Flavin-containing monooxygenases (FMOs) are one of the most important monooxygenase systems in Eukaryotes and have many important physiological functions. FMOs have also been found in bacteria; however, their physiological function is not known. Here, we report the identification and characterization of trimethylamine (TMA) monooxygenase, termed Tmm, from Methylocella silvestris, using a combination of proteomic, biochemical, and genetic approaches. This bacterial FMO contains the FMO sequence motif (FXGXXXHXXXF/Y) and typical flavin adenine dinucleotide and nicotinamide adenine dinucleotide phosphate-binding domains. The enzyme was highly expressed in TMA-grown M. silvestris and absent during growth on methanol. The gene, tmm, was expressed in Escherichia coli, and the purified recombinant protein had high Tmm activity. Mutagenesis of this gene abolished the ability of M. silvestris to grow on TMA as a sole carbon and energy source. Close homologs of tmm occur in many Alphaproteobacteria, in particular Rhodobacteraceae (marine Roseobacter clade, MRC) and the marine SAR11 clade (Pelagibacter ubique). We show that the ability of MRC to use TMA as a sole carbon and/or nitrogen source is directly linked to the presence of tmm in the genomes, and purified Tmm of MRC and SAR11 from recombinant E. coli showed Tmm activities. The tmm gene is highly abundant in the metagenomes of the Global Ocean Sampling expedition, and we estimate that 20% of the bacteria in the surface ocean contain tmm. Taken together, our results suggest that Tmm, a bacterial FMO, plays an important yet overlooked role in the global carbon and nitrogen cycles.

Fig. 1.

(A) A summary of comparative proteomics and transcriptional analyses of the three-gene cluster containing a bacterial FMO in M. silvestris. The function was based on the annotation from the genome sequence using BLASTP search; the abundance of each of the polypeptides is shown in percentages of the total soluble proteome in each condition, and the presence (+) or absence (−) of transcription of each gene was confirmed by RT-PCR. MeOH, methanol; MMA, monomethylamine; TMA, trimethylamine. (B) The proposed pathway for TMA oxidation involving Tmm.

Fig. 2.

A neighbor-joining phylogenetic tree showing the relationship of Tmm to other FMOs.

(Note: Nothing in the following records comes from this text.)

(* ===== verification/SessionSubscribe.v ===== *)
(** * Publication of sessions (src/auth/server/session_subscribe.c)

    The authentication server publishes its sessions to the other servers, which
    subscribe on the cluster port.  A published session is linked in a list; each
    subscriber has a queue of entries (a session was created or changed, a session
    was removed) that the network threads send.  The callbacks of the session
    table and of the database fill the queues.

    What the component reads of the database is the class [SessionDB].  The rest
    of the server's global state, [server_state], is the state of the session
    table's callbacks.  The lists and queues of libfastcommon are lists here, in
    their order; entries and subscribers are objects of a pool. *)
From S2P Require Import Prelude Fastcommon Session AuthDB ServiceHandler.
Import ServerSession.
Import AuthDB(priv_change, user_priv_changed, pool_priv_changed, pool_quota_avail_changed).
Import ServiceHandler(cluster_vars, MYSELF_IS_MASTER, ServerSessionFields, publish, dbuser, dbpool).
Local Open Scope Z_scope.

Module SessionSubscribe.

Definition FCFS_AUTH_SESSION_OP_TYPE_CREATE : Z := 67.  (* C *)
Definition FCFS_AUTH_SESSION_OP_TYPE_REMOVE : Z := 82.  (* R *)

(** What a published session says of its user and its pool. *)
Class SessionDB (D : Type) := {
  db_user_id : D → addr → Z;
  db_user_priv : D → addr → Z;
  db_pool_id : D → addr → Z;
  db_pool_available : D → addr → bool;
}.

(** The database of [AuthDB.v]. *)
#[export] Instance auth_session_db {D MB : Type} {SLs SLi : Type → Type} :
    SessionDB (AuthDB.AuthDBContext D MB SLs SLi) := {|
  db_user_id d u := AuthDB.user_id (AuthDB.user (AuthDB.users d u));
  db_user_priv d u := AuthDB.user_priv (AuthDB.user (AuthDB.users d u));
  db_pool_id d p := AuthDB.pool_id (AuthDB.pool (AuthDB.pools d p));
  db_pool_available d p := AuthDB.FCFS_AUTH_POOL_AVAILABLE (AuthDB.pool (AuthDB.pools d p));
|}.

Record ServerSessionSubscribeEntry := {
  operation : Z;
  session : ServerSessionIdInfo;
  synced : SessionSyncedFields;
}.

(** [nio_thread]: the network thread of the subscriber's connection. *)
Record ServerSessionSubscriber := {
  queue : list (addr * ServerSessionSubscribeEntry);
  in_queue : bool;
  nio_thread : nat;
}.

Definition zero_fields : SessionSyncedFields :=
  {| user_id := 0; user_priv := 0; pool_id := 0; pool_available := false;
     pool_privs := {| fdir := 0; fstore := 0 |} |}.

Definition synced_privs (p : AuthDB.FCFSAuthSPoolPriviledges) : FCFSAuthSPoolPriviledges :=
  {| fdir := AuthDB.fdir p; fstore := AuthDB.fstore p |}.

(** The null pointer is address 0. *)
Definition deref (p : option addr) : addr := default 0%nat p.

Section subscribe.
Context {D MB : Type} `{!SessionDB D, !Mblock MB}.

(** [subs_pool]: the pools of entries (0) and of subscribers (1).  [nio_queues]:
    the list of each network thread of the subscribers it has to serve. *)
Record ServerSessionSubscribeContext := {
  subs_pool : MB;
  subs : addr → ServerSessionSubscriber;
  subscribers : list addr;
  sessions : list addr;
  nio_queues : nat → list addr;
}.

Record server_state := {
  db : D;
  cluster : cluster_vars;
  subscribe_ctx : ServerSessionSubscribeContext;
}.
Abbreviation S := server_state.
Abbreviation C := ServerSessionSubscribeContext.

Definition set_ctx (c : C) (s : S) : S :=
  {| db := db s; cluster := cluster s; subscribe_ctx := c |}.
Definition set_db (d : D) (s : S) : S :=
  {| db := d; cluster := cluster s; subscribe_ctx := subscribe_ctx s |}.
Definition set_pool x (c : C) : C := {| subs_pool := x; subs := subs c;
  subscribers := subscribers c; sessions := sessions c; nio_queues := nio_queues c |}.
Definition set_subs x (c : C) : C := {| subs_pool := subs_pool c; subs := x;
  subscribers := subscribers c; sessions := sessions c; nio_queues := nio_queues c |}.
Definition set_subscribers x (c : C) : C := {| subs_pool := subs_pool c; subs := subs c;
  subscribers := x; sessions := sessions c; nio_queues := nio_queues c |}.
Definition set_sessions x (c : C) : C := {| subs_pool := subs_pool c; subs := subs c;
  subscribers := subscribers c; sessions := x; nio_queues := nio_queues c |}.
Definition set_nio_queues x (c : C) : C := {| subs_pool := subs_pool c; subs := subs c;
  subscribers := subscribers c; sessions := sessions c; nio_queues := x |}.

Definition set_queue q (x : ServerSessionSubscriber) :=
  {| queue := q; in_queue := in_queue x; nio_thread := nio_thread x |}.
Definition set_in_queue b (x : ServerSessionSubscriber) :=
  {| queue := queue x; in_queue := b; nio_thread := nio_thread x |}.

Definition pool_alloc (i : Z) : M C addr := λ c,
  match mb_alloc i (subs_pool c) with
  | (Some a, b) => (Ok a, set_pool b c)
  | (None, b) => (Err ENOMEM, set_pool b c)
  end.
Definition pool_free (i : Z) (a : addr) (c : C) : C := set_pool (mb_free i a (subs_pool c)) c.

(** ** Entries *)

Definition set_session_subscribe_entry (d : D) (m : memory ServerSessionFields) (s : addr)
    : ServerSessionSubscribeEntry :=
  let x := entry (ent m s) in
  let f := data m (fields x) in
  {| operation := FCFS_AUTH_SESSION_OP_TYPE_CREATE;
     session := id_info x;
     synced :=
       {| user_id := db_user_id d (deref (dbuser f));
          user_priv := db_user_priv d (deref (dbuser f));
          pool_id := match dbpool f with Some p => db_pool_id d p | None => 0 end;
          pool_available := match dbpool f with Some p => db_pool_available d p | None => false end;
          pool_privs := match dbpool f with
                        | Some _ => synced_privs (ServiceHandler.pool_privs f)
                        | None => {| fdir := 0; fstore := 0 |}
                        end |} |}.

(** ** Queues *)

(** [cluster_subscriber_queue_push_ex] of cluster_handler.c; waking up the thread
    is not state. *)
Definition cluster_subscriber_queue_push_ex (s : addr) (c : C) : C :=
  if in_queue (subs c s) then c
  else
    let t := nio_thread (subs c s) in
    set_nio_queues (<[t := nio_queues c t ++ [s]]> (nio_queues c))
      (set_subs (alter (set_in_queue true) s (subs c)) c).

(** [fc_queue_push_ex], which tells whether the queue was empty, and the call that
    follows it. *)
Definition queue_push (s a : addr) (e : ServerSessionSubscribeEntry) (c : C) : C :=
  let q := queue (subs c s) in
  let c := set_subs (alter (set_queue (q ++ [(a, e)])) s (subs c)) c in
  if bool_decide (q = []) then cluster_subscriber_queue_push_ex s c else c.

Fixpoint publish_loop (e : ServerSessionSubscribeEntry) (l : list addr) : M C unit :=
  match l with
  | [] => mret tt
  | s :: l =>
      a ← pool_alloc 0;
      _ ← modify (queue_push s a e);
      publish_loop e l
  end.

Definition publish_entry_to_all_subscribers (e : ServerSessionSubscribeEntry) : M C unit :=
  c ← get; publish_loop e (subscribers c).

(** The callers drop the result. *)
Definition publish_entry (e : ServerSessionSubscribeEntry) (s : S) : S :=
  set_ctx (publish_entry_to_all_subscribers e (subscribe_ctx s)).2 s.

Definition publish_session_to_all_subscribers (m : memory ServerSessionFields) (a : addr)
    (s : S) : S :=
  publish_entry (set_session_subscribe_entry (db s) m a) s.

(** ** Callbacks of the session table *)

Definition server_session_add_callback (m : memory ServerSessionFields) (a : addr) (s : S) : S :=
  if publish (data m (fields (entry (ent m a)))) then
    let c := subscribe_ctx s in
    publish_session_to_all_subscribers m a
      (set_ctx (set_sessions (sessions c ++ [fields (entry (ent m a))]) c) s)
  else s.

Definition remove_entry (id : ServerSessionIdInfo) : ServerSessionSubscribeEntry :=
  {| operation := FCFS_AUTH_SESSION_OP_TYPE_REMOVE; session := id; synced := zero_fields |}.

Definition server_session_del_callback (m : memory ServerSessionFields) (a : addr) (s : S) : S :=
  let f := fields (entry (ent m a)) in
  if publish (data m f) && MYSELF_IS_MASTER (cluster s) then
    let c := subscribe_ctx s in
    publish_entry (remove_entry (id_info (entry (ent m a))))
      (set_ctx (set_sessions (filter (λ x, x ≠ f) (sessions c)) c) s)
  else s.

Definition g_server_session_callbacks : ServerSessionCallbacks ServerSessionFields S :=
  {| add_func := Some server_session_add_callback;
     del_func := Some server_session_del_callback |}.

(** ** Callbacks of the database *)

Record ServerSessionMatchParam := {
  match_user_id : Z;
  match_pool_id : Z;
  match_pool_privs : option AuthDB.FCFSAuthSPoolPriviledges;
}.

Section table.
Context {MBt : Type} `{!Mblock MBt}.
Abbreviation T := (ServerSessionContext ServerSessionFields S MBt).

Definition session_matches (p : ServerSessionMatchParam) (d : D) (f : ServerSessionFields) : bool :=
  ((match_user_id p =? 0) || (db_user_id d (deref (dbuser f)) =? match_user_id p)) &&
  ((match_pool_id p =? 0) ||
   match dbpool f with Some q => db_pool_id d q =? match_pool_id p | None => false end).

Definition set_pool_privs (p : option AuthDB.FCFSAuthSPoolPriviledges) (f : ServerSessionFields)
    : ServerSessionFields :=
  match p with
  | Some privs => {| publish := publish f; dbuser := dbuser f; dbpool := dbpool f;
                     ServiceHandler.pool_privs := privs |}
  | None => f
  end.

(** One round of the loop: [f] is the address of the fields, which is that of the
    session ([FCFS_AUTH_SERVER_SESSION_BY_FIELDS]). *)
Definition publish_matched (p : ServerSessionMatchParam) (c : T) (f : addr) : T :=
  if session_matches p (db (cb_state c)) (data (mem c) f) then
    let c := with_data (alter (set_pool_privs (match_pool_privs p)) f (data (mem c))) c in
    with_cb (publish_session_to_all_subscribers (mem c) f (cb_state c)) c
  else c.

Definition publish_matched_server_sessions (p : ServerSessionMatchParam) (c : T) : T :=
  let x := subscribe_ctx (cb_state c) in
  if bool_decide (subscribers x = []) then c else foldl (publish_matched p) c (sessions x).

Definition user_priv_change_callback (uid new_priv : Z) : T → T :=
  publish_matched_server_sessions
    {| match_user_id := uid; match_pool_id := 0; match_pool_privs := None |}.
Definition pool_priv_change_callback (uid pid : Z) (privs : AuthDB.FCFSAuthSPoolPriviledges) : T → T :=
  publish_matched_server_sessions
    {| match_user_id := uid; match_pool_id := pid; match_pool_privs := Some privs |}.
Definition pool_quota_avail_change_callback (pid : Z) (available : bool) : T → T :=
  publish_matched_server_sessions
    {| match_user_id := 0; match_pool_id := pid; match_pool_privs := None |}.

(** [g_db_priv_change_callbacks] *)
Definition priv_change_callback (ch : priv_change) : T → T :=
  match ch with
  | user_priv_changed uid priv => user_priv_change_callback uid priv
  | pool_priv_changed uid pid privs => pool_priv_change_callback uid pid privs
  | pool_quota_avail_changed pid available => pool_quota_avail_change_callback pid available
  end.

(** An operation of the subscribers, run from the table. *)
Definition on_ctx {A} (m : M C A) : M T A := λ c,
  let '(r, x) := m (subscribe_ctx (cb_state c)) in
  (r, with_cb (set_ctx x (cb_state c)) c).
End table.

(** ** Subscribers *)

(** The loop of [push_all_sessions_to_queue]: the chain of entries.  When an entry
    cannot be allocated the ones before it are neither queued nor freed. *)
Fixpoint push_all_loop (d : D) (m : memory ServerSessionFields) (l : list addr)
    : M C (list (addr * ServerSessionSubscribeEntry)) :=
  match l with
  | [] => mret []
  | f :: l =>
      if part1_publish (part1 (id_info (entry (ent m f)))) then
        a ← pool_alloc 0;
        q ← push_all_loop d m l;
        mret ((a, set_session_subscribe_entry d m f) :: q)
      else push_all_loop d m l
  end.

Definition push_all_sessions_to_queue (d : D) (m : memory ServerSessionFields) (s : addr) : M C unit :=
  c ← get;
  q ← push_all_loop d m (sessions c);
  modify (λ c, set_subs (alter (λ x, set_queue (queue x ++ q) x) s (subs c)) c).

(** [nio.task] is set by the caller before anything reads it. *)
Definition session_subscribe_alloc (thread : nat) : M C addr :=
  s ← pool_alloc 1;
  _ ← modify (λ c, set_subs
                (alter (λ x, {| queue := queue x; in_queue := in_queue x; nio_thread := thread |})
                   s (subs c)) c);
  mret s.

(** The first half, [push_all_sessions_to_queue], holds the lock of the sessions,
    the second that of the subscribers.  Its result is dropped. *)
Definition register_push (d : D) (m : memory ServerSessionFields) (s : addr) : M C unit :=
  _ ← attempt (push_all_sessions_to_queue d m s); mret tt.
Definition register_link (s : addr) : M C unit :=
  modify (λ c, set_subscribers (subscribers c ++ [s]) c).
Definition session_subscribe_register (d : D) (m : memory ServerSessionFields) (s : addr) : M C unit :=
  _ ← register_push d m s; register_link s.

Definition session_subscribe_unregister (s : addr) (c : C) : C :=
  set_subscribers (filter (λ x, x ≠ s) (subscribers c)) c.

Definition session_subscribe_free_entries (q : list (addr * ServerSessionSubscribeEntry)) (c : C) : C :=
  foldl (λ c x, pool_free 0 x.1 c) c q.

Definition session_subscribe_release (s : addr) (c : C) : C :=
  let q := queue (subs c s) in
  let c := set_subs (alter (set_queue []) s (subs c)) c in
  pool_free 1 s (session_subscribe_free_entries q c).

Definition session_subscribe_clear_session (c : C) : C := set_sessions [] c.
End subscribe.
Arguments ServerSessionSubscribeContext : clear implicits.
Arguments server_state : clear implicits.
End SessionSubscribe.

The tree was drawn using the MEGA4 (50) based on an alignment of ∼450 amino acids of FMOs. Baeyer–Villiger monooxygenases were used as an outgroup. Bootstrap values of 100 replicates are shown.

Fig. 3.

Representative growth curves of Ruegeria pomeroyi DSS-3 and Roseovarius sp. 217 growing on TMA or ammonium as the sole nitrogen source. Controls were set up with no added nitrogen. (Insets) Activity of Tmm from the supernatant of the crude extract of R. pomeroyi DSS-3 and Roseovarius sp. 217 cultures, respectively. No enzyme activities were detected when ammonium was used as the sole nitrogen source. Error bars indicate SD of each experiment (n = 3).

Fig. 4.

An unrooted tree showing Tmm homologs retrieved from sequenced bacterial genomes and the Global Ocean Sampling expedition data set. The neighbor-joining tree was constructed using sequences retrieved from sequenced bacterial genomes (∼450 amino acids). Environmental sequences were added by parsimony. Bootstrap values were calculated based on 100 replicates. Homo sapiens FMO3 was used as the outgroup.